It sounds like something out of a science-fiction movie, but one day in the near future you may swallow a pill that looks for cancer and other diseases in your body.
Such a pill is being developed by Google, whose days as merely a search engine are long past. The company is delving into everything from delivery drones to Google Glass to medical nanotechnology, and it’s this unlikely pursuit that has scientists talking. “It’s very exciting,” says Chad Mirkin, director of the International Institute for Nanotechnology at Northwestern University, in an interview with MIT Technology Review.
But Mirkin points out that Google faces some technological and biological challenges in bringing the idea to execution. The project could also run into privacy concerns, given controversy surrounding Google’s massive data-collection initiatives.
“The notion of Google monitoring a human body around the clock is likely to worry critics who complain the company already has access to too much information,” The Wall Street Journal writes.

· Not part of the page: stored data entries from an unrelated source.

(** * VARTA storage integration: a shallow embedding and its properties

    The development follows the three source files of
    [custom_components/varta_storage]:

    - [const.py]    : the state and error code tables and their text lookups
                      (module [Const]);
    - [__init__.py] : [flatten_dataclass] and the two fetch functions with
                      their retry (module [Init]);
    - [sensor.py]   : the Riemann integration sensor and the calculated
                      sensors (module [Sensor]).

    Conventions of the embedding.

    - Python [int] is [Z]; Python [float] is idealised as an exact rational
      [Q] (no rounding error, no NaN, no infinities).  Results on floats are
      therefore stated up to [==] on [Q].
    - A Python [dict] with string keys is a [gmap string _]; the fields of a
      dataclass instance and the items of a dict that is iterated over are
      kept as a list in iteration order.
    - [datetime] values are microseconds since the epoch ([Z]); a calendar
      date in ISO format is a [string].
    - An exception is a value of type [exn]; a function that can raise
      returns a [result].  The object state a method mutates is passed in
      and returned. *)

From Stdlib Require Import ZArith QArith Qround Qabs Qminmax Lqa Lia.
From Stdlib Require Import String Ascii DecimalString.
From stdpp Require Import gmap strings list fin_maps.

Open Scope string_scope.
Open Scope Z_scope.
Open Scope list_scope.

(* ===================================================================== *)
(** * Python values, exceptions, builtins                                 *)
(* ===================================================================== *)

(** The values a device reply or a snapshot can hold.  [VData] is an
    instance of a dataclass, with its fields in declaration order; [VDict]
    is a dict, with its items in iteration order. *)
#[local] Unset Elimination Schemes.
Inductive value : Type :=
| VNone
| VInt (z : Z)
| VFloat (q : Q)
| VStr (s : string)
| VList (xs : list value)
| VDict (items : list (string * value))
| VData (fields : list (string * value)).
#[local] Set Elimination Schemes.

(** A flat mapping from field name to value: a snapshot. *)
Abbreviation snapshot := (gmap string value).

(** [v is None] *)
Definition is_none (v : value) : bool :=
  match v with VNone => true | _ => false end.

Inductive exn_kind : Type :=
| ValueError | TypeError | KeyError | ZeroDivisionError | AttributeError
| ConnectionError | UpdateFailed.

Record exn : Type := Exn { exn_class : exn_kind; exn_msg : string }.

Inductive result (A : Type) : Type :=
| Ok (a : A)
| Raise (e : exn).
Arguments Ok {A} a.
Arguments Raise {A} e.

Definition exn_kind_eqb (a b : exn_kind) : bool :=
  match a, b with
  | ValueError, ValueError | TypeError, TypeError | KeyError, KeyError
  | ZeroDivisionError, ZeroDivisionError | AttributeError, AttributeError
  | ConnectionError, ConnectionError | UpdateFailed, UpdateFailed => true
  | _, _ => false
  end.

(** The builtins of the language the code relies on and that are not part
    of the repository: [str] on an arbitrary object, [float] and [int] on a
    string ([None] stands for the [ValueError] they raise). *)
Class PyBuiltins : Type := {
  py_str : value -> string;
  py_float_of_string : string -> option Q;
  py_int_of_string : string -> option Z
}.

(** [str(n)] for an [int]: the decimal numeral. *)
Definition str_int (z : Z) : string := NilZero.string_of_int (Z.to_int z).

(** [int(q)] for a [float]: truncation toward zero. *)
Definition int_of_float (q : Q) : Z := Z.quot (Qnum q) (Z.pos (Qden q)).

(** A number as the arithmetic operators see it; [None] for a value on
    which [-], [/] and the comparisons with a number raise [TypeError]. *)
Definition as_number (v : value) : option Q :=
  match v with
  | VInt z => Some (inject_Z z)
  | VFloat q => Some q
  | _ => None
  end.

Section Builtins.
Context `{PyBuiltins}.

(** [float(v)] *)
Definition py_float (v : value) : result Q :=
  match v with
  | VInt z => Ok (inject_Z z)
  | VFloat q => Ok q
  | VStr s =>
      match py_float_of_string s with
      | Some q => Ok q
      | None => Raise (Exn ValueError "could not convert string to float")
      end
  | _ => Raise (Exn TypeError "float() argument must be a string or a real number")
  end.

(** [int(v)] *)
Definition py_int (v : value) : result Z :=
  match v with
  | VInt z => Ok z
  | VFloat q => Ok (int_of_float q)
  | VStr s =>
      match py_int_of_string s with
      | Some z => Ok z
      | None => Raise (Exn ValueError "invalid literal for int()")
      end
  | _ => Raise (Exn TypeError "int() argument must be a string or a real number")
  end.
End Builtins.

(** [round(x, n)] on an exact rational: to the nearest multiple of
    [10^-n], ties to the even one. *)
Definition round_half_even (x : Q) : Z :=
  let f := Qfloor x in
  let r := (x - inject_Z f)%Q in
  match (r ?= 1 # 2)%Q with
  | Lt => f
  | Gt => f + 1
  | Eq => if Z.even f then f else f + 1
  end.

Definition py_round (x : Q) (n : nat) : Q :=
  (inject_Z (round_half_even (x * inject_Z (10 ^ Z.of_nat n)))
     / inject_Z (10 ^ Z.of_nat n))%Q.

(* ===================================================================== *)
(** * The environment: device, logger, and the monad of effectful code    *)
(* ===================================================================== *)

(** A request to the [vartastorage] client library.  [Connect] is the
    constructor [vartastorage.VartaStorage(host, port, cgi, user, pw)]; the
    others are the methods the integration calls on the object. *)
Inductive request : Type :=
| Connect (host : string) (port : Z) (cgi : bool) (username password : string)
| GetAllDataModbus
| GetEmsCgi
| GetEnergyCgi
| GetInfoCgi
| GetServiceCgi.

Definition is_connect (r : request) : bool :=
  match r with Connect _ _ _ _ _ => true | _ => false end.

Inductive level : Type := DEBUG | INFO | WARNING | ERROR.

(** The world outside the integration.  The device answers the [n]-th
    request made to it as [oracle n] says: a reply or an exception.
    [trace] and [logged] record the requests made and the log records
    written, newest first. *)
Record world : Type := World {
  oracle : nat -> request -> result value;
  trace : list request;
  logged : list (level * string)
}.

From a medical standpoint, though, the use of nanoparticles—fragments much smaller than red blood cells—to zero in on cancer is a promising one, says John Sweetenham, M.D., a hematologist and oncologist at University of Utah’s Huntsman Cancer Institute.

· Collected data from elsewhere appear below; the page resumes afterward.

(** What is established about a profile [(x, y)] returned by the averaged
    y-section for [obj]. *)
Definition average_y_section_correct (E : Ext) (obj : PlotObject) (lut : bool)
    (x y : list f64) : Prop :=
  exists x0 y0 x1 y1 xc0 yc0 xc1 yc1 p,
    get_rect obj = Ok (x0, y0, x1, y1)
    /\ axes_to_canvas obj x0 y0 = Ok (xc0, yc0)
    /\ axes_to_canvas obj x1 y1 = Ok (xc1, yc1)
    /\ plot obj = Some p
    /\ (let swapped := y_swapped (axis_direction_left p) yc0 yc1 in
        x = (if swapped then rev (linspace y0 y1 (length y))
             else linspace y0 y1 (length y))
        /\ (swapped = false -> (y0 <= y1)%Q -> ascending x)
        /\ (swapped = true -> (y0 <= y1)%Q -> descending x)
        /\ (let '(p0, p1) :=
              sampled_corners (axis_direction_left p) (xc0, yc0) (xc1, yc1) in
            match get_image_data E p p0 p1 lut with
            | Ok (Some a) => y = mean_axis1 a
            | Ok None => False
            | Raise e => caught e = true /\ y = []
            end)).

(** ** Further statements about the radial averager *)

(** A float that is the finite value [c], up to the equality of
    rationals. *)
Definition is_value (c : Q) (v : f64) : Prop :=
  exists q, v = Fin q /\ (q == c)%Q.

(** [v] and [w] are the same float: both not a number, or equal numbers. *)
Definition same_value (v w : f64) : Prop :=
  match v, w with
  | NaN, NaN => True
  | Fin p, Fin q => (p == q)%Q
  | _, _ => False
  end.

(** Every pixel of the region has the value [c]. *)
Definition uniform_region (a : ndarray2) (ix0 iy0 ix1 iy1 : Z) (c : Q) : Prop :=
  forall px py, ix0 <= px < ix1 -> iy0 <= py < iy1 -> pixel a px py = Fin c.

(** What is established about the radius computed from the differences
    [dx] and [dy] of the corner indexes. *)
Definition radius_between_half_sides (dx dy : Z) : Prop :=
  (Z.min (Z.abs dx) (Z.abs dy) + 1) / 2 <= radius_of dx dy
  /\ radius_of dx dy <= (Z.max (Z.abs dx) (Z.abs dy) + 1) / 2
  /\ (Z.abs dx = Z.abs dy -> radius_of dx dy = (Z.abs dx + 1) / 2)
  /\ radius_of dy dx = radius_of dx dy
  /\ radius_of (- dx) dy = radius_of dx dy
  /\ radius_of dx (- dy) = radius_of dx dy.

(** What is established about the abscissas of a radial section. *)
Definition radial_abscissas_from_zero (E : Ext) (item : SourceImage)
    (x0 y0 x1 y1 : Q) (dyfunc : option dy_policy) : Prop :=
  let '(xdata, ydata, dydata) := compute_radial_section E item x0 y0 x1 y1 dyfunc in
  (length xdata <= length ydata)%nat
  /\ (forall d, dydata = Some d -> dyfunc = None -> d = [])
  /\ match xdata with
     | [] => True
     | first :: _ => first = NaN \/ is_value 0 first
     end.

(** ** The update of an item as a function of the item *)

Definition with_data (c : Curve) (d : CurveData) : Curve :=
  {| cid := cid c; klass := klass c;
     c_perimage_mode := c_perimage_mode c;
     c_autoscale_mode := c_autoscale_mode c;
     c_apply_lut := c_apply_lut c;
     source := source c; attached := attached c; shown := shown c;
     curve_data := d |}.

(** The data [update_curve_data] gives to the curve [c] for [obj]: none
    when the curve is left alone, and otherwise the new data or the
    exception raised. *)
Definition new_data (W : World) (E : Ext) (obj : PlotObject) (c : Curve)
    : option (result CurveData) :=
  match klass c with
  | RACrossSectionItem =>
      match get_rectangular_area obj with
      | Some (x0, y0, x1, y1) =>
          match get_source_image W c with
          | None => Some (Raise AttributeError)
          | Some s =>
              let '(sectx, secty, sectdy) := compute_radial_section E s x0 y0 x1 y1 None in
              Some (Ok (if no_signal secty
                        then {| cx := []; cy := []; cdy := None |}
                        else {| cx := sectx; cy := secty; cdy := sectdy |}))
          end
      | None => None
      end
  | _ =>
      match get_cross_section W E c obj with
      | Raise e => Some (Raise e)
      | Ok (sectx, secty) =>
          let '(x, y) := if no_signal secty then ([], []) else (sectx, secty) in
          Some (Ok (if truthy (_inverted (klass c))
                    then {| cx := y; cy := x; cdy := None |}
                    else {| cx := x; cy := y; cdy := None |}))
      end
  end.

(** The actions of [update_scale] for the curve [c], or the exception it
    raises. *)
Definition scale_actions (W : World) (c : Curve) : result (list Action) :=
  let axis (bottom : bool) :=
    match get_source_image W c with
    | None => Raise AttributeError
    | Some s =>
        match source_plot s with
        | None => Raise AttributeError
        | Some sp =>
            let '(lower, upper) := if bottom then scale_bottom sp else scale_left sp in
            Ok [SetAxisScale bottom lower upper; Replot]
        end
    end in
  match klass c with
  | CrossSectionItem => Raise NotImplementedError
  | XCrossSectionItem => axis true
  | YCrossSectionItem => axis false
  | RACrossSectionItem => Ok []
  end.

(** The outcome of [update_item] for the curve [c]: what it returns, the
    curve it leaves and the actions it adds. *)
Definition item_run (W : World) (E : Ext) (plot_visible : bool)
    (obj : PlotObject) (c : Curve) : result unit * Curve * list Action :=
  if negb (attached c) then (Ok tt, c, [])
  else
    match get_source_image W c with
    | None => (Ok tt, c, [])
    | Some _ =>
        if negb plot_visible then (Ok tt, c, [])
        else
          let after (c' : Curve) :=
            if negb (c_autoscale_mode c')
            then match scale_actions W c' with
                 | Ok acts => (Ok tt, c', Emit_SIG_CS_CURVE_CHANGED (cid c') :: acts)
                 | Raise e => (Raise e, c', [Emit_SIG_CS_CURVE_CHANGED (cid c')])
                 end
            else (Ok tt, c', [Emit_SIG_CS_CURVE_CHANGED (cid c')]) in
          match new_data W E obj c with
          | None => after c
          | Some (Ok d) => after (with_data c d)
          | Some (Raise e) => (Raise e, c, [])
          end
    end.

(** The identity of a curve: what no refresh changes. *)
Definition same_identity (c c' : Curve) : Prop :=
  cid c' = cid c /\ klass c' = klass c
  /\ source c' = source c /\ attached c' = attached c.

(** What a call of [update_plot] that takes the panel from [p] to [p']
    keeps: the modes and the visibility of the panel, the sources of the
    curves in their order and the identity of each curve, the actions
    already recorded, and no shape that was unknown becomes known. *)
Definition refresh_keeps (p p' : Panel) : Prop :=
  perimage_mode p' = perimage_mode p
  /\ autoscale_mode p' = autoscale_mode p
  /\ apply_lut p' = apply_lut p
  /\ isVisible p' = isVisible p
  /\ Forall2 (fun e e' => fst e' = fst e /\ same_identity (snd e) (snd e'))
             (known_items p) (known_items p')
  /\ (exists added, log p' = log p ++ added)
  /\ (forall shape, is_shape_known p' shape = true -> is_shape_known p shape = true).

“The advantage of that is all-around early detection,” he says. “If we can detect these diseases earlier, the chance of success is better.
“I think we’re already clinically in the early stages of being able to do this,” Sweetenham says (although it’s not currently in a pill form the way Google envisions). Today, doctors use nanoparticles to deliver certain drugs. It works by homing in on cancer cells and delivering the medication directly, which is more effective than just injecting it into the bloodstream.
The principle would be the same for detection, Sweetenham says. The nanoparticles would race right to a tumor and give doctors feedback about the DNA of the cancerous cells, a more effective method than hunting for miniscule scraps of telltale DNA in a patient’s blood.
“If we can detect it at very low levels and very early in the disease process, then we know we have a much better chance of a cure, and we can do that in a way with far fewer side effects,” Sweetenham says.